Role of the chemokine decoy receptor D6 in balancing inflammation, immune activation, and antimicrobial resistance in Mycobacterium tuberculosis infection

Abstract

D6 is a decoy and scavenger receptor for inflammatory CC chemokines. D6-deficient mice were rapidly killed by intranasal administration of low doses of Mycobacterium tuberculosis. The death of D6(-/-) mice was associated with a dramatic local and systemic inflammatory response with levels of M. tuberculosis colony-forming units similar to control D6-proficient mice.
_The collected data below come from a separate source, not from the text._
(** C10 at work: the default detector (44100 Hz, 70 to 400 Hz) on an array
    with a single peak at lag 300. *)
Lemma C10_reads_in_bounds_witness :
  valid_config default_detector
  /\ igeb_Z (minPeriod default_detector) 2 = true
  /\ exists periods,
       for_range (minPeriod default_detector) (periodBound default_detector lone_peak_300)
       = Returns periods
       /\ Forall (in_bounds lone_peak_300) (selector_reads lone_peak_300 periods).
Proof.
  assert (Hcfg : valid_config default_detector) by (repeat split).
  split; [exact Hcfg|].
  destruct (C10_reads_in_bounds default_detector lone_peak_300 Hcfg)
    as (Hmin & periods & Hrun & _ & Hreads & _).
  split; [exact Hmin|]. exists periods. split; [exact Hrun | exact Hreads].
Defined.

(** ** Frequencies that are not positive *)

Local Open Scope Z_scope.

Lemma SFabs_opp (x : spec_float) : SFabs (SFopp x) = SFabs x.
Proof. destruct x; reflexivity. Qed.

Lemma SFabs_round (s : bool) (m : positive) (e : Z) :
  SFabs (binary_round prec emax s m e) = binary_round prec emax false m e.
Proof.
  assert (Hpos : SFabs (binary_round prec emax false m e) = binary_round prec emax false m e).
  { destruct (binary_round_ra prec emax false m e) as (M & e' & Heq & HM & _ & _ & Hn).
    rewrite Heq.
    destruct (ra_shape prec emax prec_pos false M e' loc_Exact) as (m3 & e3 & Hp & _);
      [lia | exact Hn |].
    rewrite Hp. unfold pack. destruct m3; try reflexivity.
    destruct (_ <=? _); reflexivity. }
  rewrite binary_round_sign. destruct s; [rewrite SFabs_opp|]; exact Hpos.
Qed.

(** The distance from a negative number to a positive one is the rounded
    sum of the two magnitudes. *)
Lemma SFabs_sub_neg_pos (mf m : positive) (ef e : Z) :
  SFabs (SF64sub (S754_finite true mf ef) (S754_finite false m e))
  = binary_round prec emax false
      (fst (shl_align mf ef (Z.min ef e)) + fst (shl_align m e (Z.min ef e)))
      (Z.min ef e).
Proof.
  unfold SF64sub, SFsub. cbn [cond_Zopp].
  change (Z.neg (fst (shl_align mf ef (Z.min ef e)))
          - Z.pos (fst (shl_align m e (Z.min ef e))))
    with (Z.neg (fst (shl_align mf ef (Z.min ef e)) + fst (shl_align m e (Z.min ef e)))).
  unfold binary_normalize. apply SFabs_round.
Qed.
D6-deficient mice showed an increased numbers of mononuclear cells (macrophages, dendritic cells, and CD4 and CD8 T lymphocytes) infiltrating inflamed tissues and lymph nodes, as well as abnormal increased concentrations of CC chemokines (CCL2, CCL3, CCL4, and CCL5) and proinflammatory cytokines (tumor necrosis factor alpha, interleukin 1 beta, and interferon gamma) in bronchoalveolar lavage and serum. High levels of inflammatory cytokines in D6(-/-) infected mice were associated with liver and kidney damage, resulting in both liver and renal failure. Blocking inflammatory CC chemokines with a cocktail of antibodies reversed the inflammatory phenotype of D6(-/-) mice but led to less controlled growth of M. tuberculosis. Thus, the D6 decoy receptor plays a key role in setting the balance between antimicrobial resistance, immune activation, and inflammation in M. tuberculosis infection.